* **Aim of the exercise**:
Please write out exactly, and only, the lines from the first in the material below to the line containing "Theorem close_closes_held_only s", both included.

*** Block opens ***

(** X1: when the connection in the field has been closed behind the
    manager's back (the caller closed the handle [connect] returned),
    [connect] still hands out that handle and [execute_query] raises the
    closed-database error: it does not reconnect, does not run the query and
    leaves the whole state as it was. *)
Theorem execute_query_stale_connection query p s h :
  connection (fst s) = Some h ->
  is_open (snd s) h = false ->
  connect s = (s, Returns h) /\
  execute_query query p s = (s, Raises ClosedDatabase).
Proof.
  intros Hc Hclosed. split; [exact (connect_held s h Hc)|].
  rewrite execute_query_unfold, (connect_held s h Hc).
  unfold Connection_cursor. unfold is_open in Hclosed.
  destruct s as [self w]. simpl in *.
  destruct (objects w !! h) as [o|]; [|reflexivity].
  destruct (conn_closed o); [reflexivity|discriminate Hclosed].
Qed.

(** X2: [connect] sets the row factory only on a connection it opens.  On
    a held connection whose factory the caller has changed, [execute_query]
    builds the rows with the factory the connection has: plain tuples under
    the default factory. *)
Theorem execute_query_uses_held_factory query p s h f g rs :
  connection (fst s) = Some h ->
  objects (snd s) !! h = Some {| conn_row_factory := f; conn_closed := false |} ->
  engine_run h query (effective p) (eng (snd s)) = (g, Returns rs) ->
  execute_query query p s =
    ((fst s, with_eng (snd s) g), Returns (map (make_row f) rs)) /\
  objects (snd (fst (execute_query query p s))) !! h =
    Some {| conn_row_factory := f; conn_closed := false |} /\
  map keys (map (make_row f) rs) =
    map (fun cols => match f with
                     | TupleFactory => None
                     | RowFactory => Some (map fst cols)
                     end) rs.
Proof.
  intros Hc Hobj Hrun.
  rewrite (execute_query_held_factory query p s h f Hc Hobj), Hrun. simpl.
  split; [reflexivity|]. split; [exact Hobj|].
  rewrite List.map_map. apply List.map_ext. intros cols.
  destruct f; reflexivity.
Qed.

(** X3: [close] on a manager holding an open connection closes that
    connection and ends its engine session, once; it allocates nothing and
    leaves every other connection object as it was. *)
Theorem close_closes_held_only s h :
  connection (fst s) = Some h ->
  is_open (snd s) h = true ->
  is_open (snd (fst (close s))) h = false /\
  eng (snd (fst (close s))) = engine_close h (eng (snd s)) /\
  length (objects (snd (fst (close s)))) = length (objects (snd s)) /\
  forall h', h' <> h ->
    objects (snd (fst (close s))) !! h' = objects (snd s) !! h'.
Proof.
  intros Hc Hopen. rewrite (close_held s h Hc). simpl.
  unfold Connection_close. rewrite Hopen. simpl.
  unfold is_open in *. simpl.
  rewrite list_lookup_alter_eq.
  destruct (objects (snd s) !! h) as [o|]; [|discriminate Hopen]. simpl.
  split; [reflexivity|]. split; [reflexivity|].
  split; [apply length_alter|].
  intros h' Hne. apply list_lookup_alter_ne. congruence.
Qed.

(** X8: on a manager holding no connection, when the engine cannot open
    the path, [execute_query] raises that error; the query never reaches
    the engine, no connection object is allocated and the field stays
    [None]. *)
Theorem execute_query_cannot_open query p s g e :
  connection (fst s) = None ->
  engine_open (length (objects (snd s))) (db_path (fst s)) (eng (snd s)) =
    (g, Raises e) ->
  execute_query query p s =
    ((fst s, with_eng (snd s) g), Raises (Sqlite3Error e)).
Proof.
  intros Hc Hopen.
  rewrite execute_query_unfold, (connect_absent s Hc). simpl.
  rewrite Hopen. reflexivity.
Qed.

*** Block closes ***

* **Task solution**:
(** X1: when the connection in the field has been closed behind the
    manager's back (the caller closed the handle [connect] returned),
    [connect] still hands out that handle and [execute_query] raises the
    closed-database error: it does not reconnect, does not run the query and
    leaves the whole state as it was. *)
Theorem execute_query_stale_connection query p s h :
  connection (fst s) = Some h ->
  is_open (snd s) h = false ->
  connect s = (s, Returns h) /\
  execute_query query p s = (s, Raises ClosedDatabase).
Proof.
  intros Hc Hclosed. split; [exact (connect_held s h Hc)|].
  rewrite execute_query_unfold, (connect_held s h Hc).
  unfold Connection_cursor. unfold is_open in Hclosed.
  destruct s as [self w]. simpl in *.
  destruct (objects w !! h) as [o|]; [|reflexivity].
  destruct (conn_closed o); [reflexivity|discriminate Hclosed].
Qed.

(** X2: [connect] sets the row factory only on a connection it opens.  On
    a held connection whose factory the caller has changed, [execute_query]
    builds the rows with the factory the connection has: plain tuples under
    the default factory. *)
Theorem execute_query_uses_held_factory query p s h f g rs :
  connection (fst s) = Some h ->
  objects (snd s) !! h = Some {| conn_row_factory := f; conn_closed := false |} ->
  engine_run h query (effective p) (eng (snd s)) = (g, Returns rs) ->
  execute_query query p s =
    ((fst s, with_eng (snd s) g), Returns (map (make_row f) rs)) /\
  objects (snd (fst (execute_query query p s))) !! h =
    Some {| conn_row_factory := f; conn_closed := false |} /\
  map keys (map (make_row f) rs) =
    map (fun cols => match f with
                     | TupleFactory => None
                     | RowFactory => Some (map fst cols)
                     end) rs.
Proof.
  intros Hc Hobj Hrun.
  rewrite (execute_query_held_factory query p s h f Hc Hobj), Hrun. simpl.
  split; [reflexivity|]. split; [exact Hobj|].
  rewrite List.map_map. apply List.map_ext. intros cols.
  destruct f; reflexivity.
Qed.

(** X3: [close] on a manager holding an open connection closes that
    connection and ends its engine session, once; it allocates nothing and
    leaves every other connection object as it was. *)
Theorem close_closes_held_only s h :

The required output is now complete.